> Required action: Below are some records. Reproduce them exactly from their first line through the line with "through the wrapper: the", inclusive.

> Provided entries:
Lemma wrapper_write_lands_on_the_object_witness :
  assign (Call Levels.prog 20) 20 (VObject Wrapped.w) "action" (VNumber 1)
    Wrapped.levels
  = Normal tt (install Levels.c "action" (VNumber 1) Wrapped.levels).
Proof.
  apply (wrapper_write_lands_on_the_object Levels.prog 20 Wrapped.levels
           Wrapped.w Levels.c
           [Levels.c; Levels.C_prototype; Levels.B_prototype; Levels.A_prototype;
            ObjectPrototype] "action" (VNumber 1)).
  - reflexivity.
  - chain_levels.
  - reflexivity.
  - simpl. lia.
Defined.


(** X15.  [$super] applied to a wrapper does not give a wrapper.  The test
    for the cache looks through the wrapper and finds the cache of the
    wrapped object, and the read of [$SuperProxy] that follows is a read
    through the wrapper: the result is a new dispatcher function for a
    method named [$SuperProxy], so [$super($super(x))] is neither [x]'s
    wrapper nor a wrapper one level further up. *)
Theorem super_of_a_wrapper_is_a_dispatcher :
  forall prog n h w x ls,
    obj h w = wrapper x -> chain h x ls ->
    present (nearest h SuperProxyField ls) = true ->
    locked (own h x SuperProxyField) = false ->
    S (length ls) < n ->
    super (Call prog n) n (VObject w) h
    = Normal (VObject (length h)) (h ++ [arrow x SuperProxyField]).
Proof.
  intros prog n h w x ls Hw Hc Hp Hl Hn.
  destruct n as [|[|n]]; try lia.
  unfold super, has_in.
  assert (Hhas : HasProperty (S (S n)) w SuperProxyField h = Normal true h).
  { remember (S n) as m eqn:Em. cbn [HasProperty]. rewrite Hw.
    cbn [kind wrapper]. subst m.
    rewrite (HasProperty_chain (S n) h x ls SuperProxyField Hc) by lia.
    now rewrite existsb_present_nearest, Hp. }
  step Hhas. apply wrapper_get; auto.
  - destruct Hc; assumption.
  - eapply chain_not_proxy; eauto.
Qed.

Lemma super_of_a_wrapper_is_a_dispatcher_witness :
  super (Call Levels.prog 20) 20 (VObject Wrapped.w) Wrapped.levels
  = Normal (VObject (length Wrapped.levels))
      (Wrapped.levels ++ [arrow Levels.c SuperProxyField]).
Proof.
  apply (super_of_a_wrapper_is_a_dispatcher Levels.prog 20 Wrapped.levels
           Wrapped.w Levels.c
           [Levels.c; Levels.C_prototype; Levels.B_prototype; Levels.A_prototype;
            ObjectPrototype]).
  - reflexivity.
  - chain_levels.
  - reflexivity.
  - reflexivity.
  - simpl. lia.
Defined.
Lemma Rabs_bounds (x : R) : Rabs x <= 1 <-> -1 <= x <= 1.
Proof.
  split.
  - intros H. unfold Rabs in H. destruct (Rcase_abs x); lra.
  - intros H. apply Rabs_le. lra.
Qed.

(** X4.  When a sample with [|x| <= 1] is processed, each smoothed
    component ends up between its old value and the sample's component:
    the filter does not overshoot. *)
Theorem smoothed_between (self : RCTMotionManager) (motion : CMDeviceMotion) :
  _lockState self <> RCTMotionManagerStateUnlocking ->
  isFlatWithGravity (gravity motion) = false ->
  Rabs (acc_x (gravity motion)) <= 1 ->
  let after := fst (deviceMotionBlock self (Some motion)) in
  Rmin (lastX self) (acc_x (gravity motion)) <= lastX after
  <= Rmax (lastX self) (acc_x (gravity motion)) /\
  Rmin (lastY self) (acc_y (gravity motion)) <= lastY after
  <= Rmax (lastY self) (acc_y (gravity motion)).
Proof.
  intros Hs Hflat Hx after. subst after.
  rewrite (deviceMotionBlock_processed self motion Hs Hflat). simpl.
  pose proof (decay_range _ Hx) as Hd.
  split; apply blend_between; lra.
Qed.

Lemma smoothed_between_witness :
  let self := startDeviceMotionUpdatesWithHandler freshManager true in
  let after := fst (deviceMotionBlock self (Some (sampleGravity 0.5 0.5))) in
  Rmin (-1) 0.5 <= lastX after <= Rmax (-1) 0.5.
Proof.
  pose proof (smoothed_between
                (startDeviceMotionUpdatesWithHandler freshManager true)
                (sampleGravity 0.5 0.5)) as H.
  simpl in H. destruct H as [H _].
  - discriminate.
  - apply (notFlat_x 0.5 0.5). lra.
  - apply Rabs_bounds. lra.
  - exact H.
Defined.

Lemma smoothedInRange_step (self : RCTMotionManager) (e : event) :
  smoothedInRange self -> gravityNormalised e ->
  smoothedInRange (fst (step self e)).
Proof.
  intros Hin He.
  destruct e as [h | | | t | motion | sampler t |]; simpl; try exact Hin.
  - unfold smoothedInRange. simpl. lra.
  - destruct (deviceMotionActive self); [| exact Hin].
    destruct (state_eqb (_lockState self) RCTMotionManagerStateUnlocking)
      eqn:Es.
    { apply state_eqb_eq in Es.
      rewrite (deviceMotionBlock_unlocking self motion Es). exact Hin. }
    apply state_eqb_neq in Es.
    destruct motion as [motion |].
    2:{ unfold deviceMotionBlock. destruct (state_eqb _ _); exact Hin. }
    destruct (isFlatWithGravity (gravity motion)) eqn:Ef.
    { unfold deviceMotionBlock. rewrite Ef.
      destruct (state_eqb _ _); exact Hin. }
    simpl in He. destruct He as [Hx Hy].
    rewrite (deviceMotionBlock_processed self motion Es Ef).
    unfold smoothedInRange. simpl.
    pose proof (decay_range _ Hx) as Hd.
    assert (Hd' : 0 <= minDecay + fabs (acc_x (gravity motion))
                                  * (1 - minDecay) <= 1) by lra.
    pose proof (blend_between (acc_x (gravity motion)) (lastX self) _ Hd')
      as [A1 A2].
    pose proof (blend_between (acc_y (gravity motion)) (lastY self) _ Hd')
      as [B1 B2].
    apply Rabs_bounds in Hx. apply Rabs_bounds in Hy.
    destruct Hin as [Hi1 Hi2].
    unfold Rmin, Rmax in *.
    destruct (Rle_dec (lastX self) (acc_x (gravity motion)));
      destruct (Rle_dec (lastY self) (acc_y (gravity motion))); split; lra.
  - destruct (linkScheduled _ _); [| exact Hin].
    unfold sampleAnimator. destruct (Rgtb _ _); exact Hin.
Qed.

(** X5.  If the smoothed pair is in [-1, 1] x [-1, 1] (as it is after
    the updates are started) and every sample has components of size at
    most 1, the smoothed pair stays in that square whatever happens. *)
Theorem smoothed_stays_in_range (self : RCTMotionManager) (es : list event) :
  smoothedInRange self -> Forall gravityNormalised es ->
  smoothedInRange (fst (run self es)).
Proof.
  revert self. induction es as [| e es IH]; intros self Hin Hall; simpl;
    [exact Hin |].
  inversion Hall as [| ? ? He Hes]; subst.
  pose proof (smoothedInRange_step self e Hin He) as H1.
  destruct (step self e) as [self1 out1]. simpl in H1.
  pose proof (IH self1 H1 Hes) as H2.
  destruct (run self1 es) as [self2 out2]. exact H2.
Qed.

Lemma smoothed_stays_in_range_witness :
  smoothedInRange
    (fst (run (startDeviceMotionUpdatesWithHandler freshManager true)
            [DeviceMotion (Some (sampleGravity 1 0)); Lock;
             DeviceMotion (Some (sampleGravity 0 (-1))); UnLock 0])).
Proof.
  apply (smoothed_stays_in_range
           (startDeviceMotionUpdatesWithHandler freshManager true)).
  - unfold smoothedInRange. simpl. lra.
  - repeat (apply Forall_cons || apply Forall_nil); simpl;
      try exact I; split; apply Rabs_bounds; lra.
Defined.

(** X6.  A sample with [|x| = 1] replaces the smoothed pair by the
    sample: nothing of the earlier samples, or of the initial (-1, -1),
    is left. *)
Theorem full_tilt_replaces_smoothed (self : RCTMotionManager)
  (motion : CMDeviceMotion) :
  _lockState self <> RCTMotionManagerStateUnlocking ->
  Rabs (acc_x (gravity motion)) = 1 ->
  let after := fst (deviceMotionBlock self (Some motion)) in
  lastX after = acc_x (gravity motion) /\
  lastY after = acc_y (gravity motion).
Proof.
  intros Hs Hx after. subst after.
  assert (Hflat : isFlatWithGravity (gravity motion) = false).
  { destruct (isFlatWithGravity _) eqn:E; [| reflexivity].
    apply isFlatWithGravity_true in E. lra. }
  rewrite (deviceMotionBlock_processed self motion Hs Hflat). simpl.
  unfold minDecay, fabs. rewrite Hx. split; lra.
Qed.

Lemma full_tilt_replaces_smoothed_witness :
  let self := startDeviceMotionUpdatesWithHandler freshManager true in
  let after := fst (deviceMotionBlock self (Some (sampleGravity (-1) 0.3))) in
  lastX after = -1 /\ lastY after = 0.3.
Proof.
  apply (full_tilt_replaces_smoothed
           (startDeviceMotionUpdatesWithHandler freshManager true)
           (sampleGravity (-1) 0.3)).
  - discriminate.
  - simpl. rewrite Rabs_left; lra.
Defined.

Lemma repeated_sample_state (n : nat) :
  forall (self : RCTMotionManager) (motion : CMDeviceMotion),
  deviceMotionActive self = true ->
  _lockState self <> RCTMotionManagerStateUnlocking ->
  isFlatWithGravity (gravity motion) = false ->
  let k := 1 - (minDecay + fabs (acc_x (gravity motion)) * (1 - minDecay)) in
  let after := fst (run self (repeat (DeviceMotion (Some motion)) n)) in
  lastX after - acc_x (gravity motion)
  = k ^ n * (lastX self - acc_x (gravity motion)) /\
  lastY after - acc_y (gravity motion)
  = k ^ n * (lastY self - acc_y (gravity motion)).
Proof.
  induction n as [| n IH]; intros self motion Hon Hs Hflat k after.
  - subst after. simpl. split; lra.
  - subst after. simpl. rewrite Hon.
    rewrite (deviceMotionBlock_processed self motion Hs Hflat).
    match goal with
    | |- context [run ?m _] => set (self1 := m)
    end.
    pose proof (IH self1 motion Hon Hs Hflat) as [HX HY].
    destruct (run self1 (repeat (DeviceMotion (Some motion)) n))
      as [self2 out2].
    simpl in *. fold k in HX, HY. rewrite HX, HY.
    subst k. split; ring.
Qed.

(** X7.  When the same sample (not flat, [|x| <= 1]) is delivered n
    times, the distance of each smoothed component from the sample's is
    the initial distance times (1 - decay)^n, hence at most 0.85^n times
    the initial distance: the smoothed pair converges to the sample. *)
Theorem repeated_sample_converges (self : RCTMotionManager)
  (motion : CMDeviceMotion) (n : nat) :
  deviceMotionActive self = true ->
  _lockState self <> RCTMotionManagerStateUnlocking ->
  isFlatWithGravity (gravity motion) = false ->
  Rabs (acc_x (gravity motion)) <= 1 ->
  let decay := 0.15 + Rabs (acc_x (gravity motion)) * (1 - 0.15) in
  let after := fst (run self (repeat (DeviceMotion (Some motion)) n)) in
  lastX after - acc_x (gravity motion)
  = (1 - decay) ^ n * (lastX self - acc_x (gravity motion)) /\
  lastY after - acc_y (gravity motion)
  = (1 - decay) ^ n * (lastY self - acc_y (gravity motion)) /\
  Rabs (lastX after - acc_x (gravity motion))
  <= 0.85 ^ n * Rabs (lastX self - acc_x (gravity motion)) /\
  Rabs (lastY after - acc_y (gravity motion))
  <= 0.85 ^ n * Rabs (lastY self - acc_y (gravity motion)).
Proof.
  intros Hon Hs Hflat Hx decay after.
  pose proof (repeated_sample_state n self motion Hon Hs Hflat) as [HX HY].
  simpl in HX, HY. fold after in HX, HY.
  pose proof (decay_range _ Hx) as Hd.
  change (minDecay + fabs (acc_x (gravity motion)) * (1 - minDecay))
    with decay in HX, HY, Hd.
  assert (Hk : 0 <= 1 - decay <= 0.85) by lra.
  assert (Hpow : 0 <= (1 - decay) ^ n <= 0.85 ^ n).
  { split; [apply pow_le; lra | apply pow_incr; lra]. }
  split; [exact HX | split; [exact HY |]].
  rewrite HX, HY, !Rabs_mult, (Rabs_pos_eq ((1 - decay) ^ n)) by lra.
  split; apply Rmult_le_compat_r; try apply Rabs_pos; lra.
Qed.

Lemma repeated_sample_converges_witness :
  let self := startDeviceMotionUpdatesWithHandler freshManager true in
  let after :=
    fst (run self (repeat (DeviceMotion (Some (sampleGravity 0.6 0.1))) 30))
  in
  Rabs (lastX after - 0.6) <= 0.85 ^ 30 * Rabs (-1 - 0.6).
Proof.
  pose proof (repeated_sample_converges
                (startDeviceMotionUpdatesWithHandler freshManager true)
                (sampleGravity 0.6 0.1) 30) as H.
  destruct H as (_ & _ & H & _).
  - reflexivity.
  - discriminate.
  - apply (notFlat_x 0.6 0.1). lra.
  - apply Rabs_bounds. simpl. lra.
  - exact H.
Defined.

(** ** The frameless counter *)





Lemma run_invariant (P : RCTMotionManager -> Prop) :
  (forall m e, P m -> P (fst (step m e))) ->
  forall es m, P m -> P (fst (run m es)).
Proof.
  intros Hstep. induction es as [| e es IH]; intros m Hm; simpl; [exact Hm |].
  pose proof (Hstep m e Hm) as H1.
  destruct (step m e) as [m1 out1]. simpl in H1.
  pose proof (IH m1 H1) as H2.
  destruct (run m1 es) as [m2 out2]. exact H2.
Qed.

(** ** More on the unlock animation *)

Lemma spring_factor_at_0 : springAnimationFactorWithTimeElapsed 0 = 0.
Proof.
  rewrite spring_factor_decomposed.
  rewrite !Rmult_0_r, exp2_0, sin_0, cos_0. lra.
Qed.

Lemma sampleAnimator_calls (self : RCTMotionManager) (sampler : CADisplayLink)
  (now : R) :
  snd (sampleAnimator self sampler now)
  = callHandler self
      (transformWithRotation self
         (_initialRotationWhenUnlocking self
          + _rotationDeltaForUnlocking self
            * springAnimationFactorWithTimeElapsed
                (now - _animationStartTime self))).
Proof. unfold sampleAnimator. destruct (Rgtb _ _); reflexivity. Qed.

(** No event changes the sizes or the calculator, so the transform for
    a rotation is the same before and after. *)
Lemma step_keeps_transform (self : RCTMotionManager) (e : event)
  (rotation : R) :
  transformWithRotation (fst (step self e)) rotation
  = transformWithRotation self rotation.
Proof.
  destruct e as [h | | | t | motion | sampler t |]; simpl; try reflexivity.
  - destruct (deviceMotionActive self); [| reflexivity].
    unfold deviceMotionBlock.
    destruct (state_eqb _ _); [reflexivity |].
    destruct motion as [motion |]; [| reflexivity].
    destruct (isFlatWithGravity _); reflexivity.
  - destruct (linkScheduled _ _); [| reflexivity].
    unfold sampleAnimator. destruct (Rgtb _ _); reflexivity.
Qed.

Lemma run_keeps_transform (es : list event) :
  forall (self : RCTMotionManager) (rotation : R),
  transformWithRotation (fst (run self es)) rotation
  = transformWithRotation self rotation.
Proof.
  induction es as [| e es IH]; intros self rotation; simpl; [reflexivity |].
  pose proof (step_keeps_transform self e rotation) as H1.
  destruct (step self e) as [self1 out1]. simpl in H1.
  pose proof (IH self1 rotation) as H2.
  destruct (run self1 es) as [self2 out2]. simpl in *. congruence.
Qed.

(** X10.  When no tick has come since the last processed sample, a tick
    of the new display link at the very instant of [unLock] calls the
    handler with the same transform as that sample did and changes
    nothing: the animation starts where the display is. *)
Theorem animation_starts_at_displayed (self0 : RCTMotionManager)
  (motion : CMDeviceMotion) (es : list event) (now : R) :
  _lockState self0 <> RCTMotionManagerStateUnlocking ->
  isFlatWithGravity (gravity motion) = false ->
  noAngleComputed (fst (deviceMotionBlock self0 (Some motion))) es ->
  Forall notTick es ->
  let ticked := fst (deviceMotionBlock self0 (Some motion)) in
  let displayed := _initialRotationWhenUnlocking ticked in
  let before := fst (run ticked es) in
  let unlocking := unLock before now in
  snd (deviceMotionBlock self0 (Some motion))
  = callHandler self0 (transformWithRotation self0 displayed) /\
  snd (run ticked es) = [] /\
  step unlocking (DisplayLinkTick (nextDisplayLink before) now)
  = (unlocking,
     callHandler before (transformWithRotation self0 displayed)).
Proof.
  intros Hs Hflat Hes Hticks ticked displayed before unlocking.
  pose proof (deviceMotionBlock_processed self0 motion Hs Hflat) as Hblock.
  simpl in Hblock.
  pose proof (noAngleComputed_keeps es ticked Hes) as [Hi _].
  fold before in Hi.
  split; [| split; [exact (noAngleComputed_silent es ticked Hes Hticks) |]].
  { rewrite Hblock. subst displayed ticked. rewrite Hblock. reflexivity. }
  assert (Htr : transformWithRotation before displayed
                = transformWithRotation self0 displayed).
  { subst before. rewrite run_keeps_transform.
    subst ticked. rewrite Hblock. reflexivity. }
  unfold step.
  assert (Hl : linkScheduled (nextDisplayLink before) (runLoop unlocking)
               = true)
    by (apply linkScheduled_true; left; reflexivity).
  rewrite Hl.
  rewrite (surjective_pairing (sampleAnimator _ _ _)).
  rewrite sampleAnimator_early by (simpl; lra).
  rewrite sampleAnimator_calls. simpl.
  replace (now - now) with 0 by lra.
  rewrite spring_factor_at_0, Rmult_0_r, Rplus_0_r, Hi.
  fold displayed. unfold callHandler. simpl.
  change (transformWithRotation unlocking displayed)
    with (transformWithRotation before displayed).
  rewrite Htr. reflexivity.
Qed.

> Exercise answer:
Lemma wrapper_write_lands_on_the_object_witness :
  assign (Call Levels.prog 20) 20 (VObject Wrapped.w) "action" (VNumber 1)
    Wrapped.levels
  = Normal tt (install Levels.c "action" (VNumber 1) Wrapped.levels).
Proof.
  apply (wrapper_write_lands_on_the_object Levels.prog 20 Wrapped.levels
           Wrapped.w Levels.c
           [Levels.c; Levels.C_prototype; Levels.B_prototype; Levels.A_prototype;
            ObjectPrototype] "action" (VNumber 1)).
  - reflexivity.
  - chain_levels.
  - reflexivity.
  - simpl. lia.
Defined.


(** X15.  [$super] applied to a wrapper does not give a wrapper.  The test
    for the cache looks through the wrapper and finds the cache of the
    wrapped object, and the read of [$SuperProxy] that follows is a read
    through the wrapper: the result is a new dispatcher function for a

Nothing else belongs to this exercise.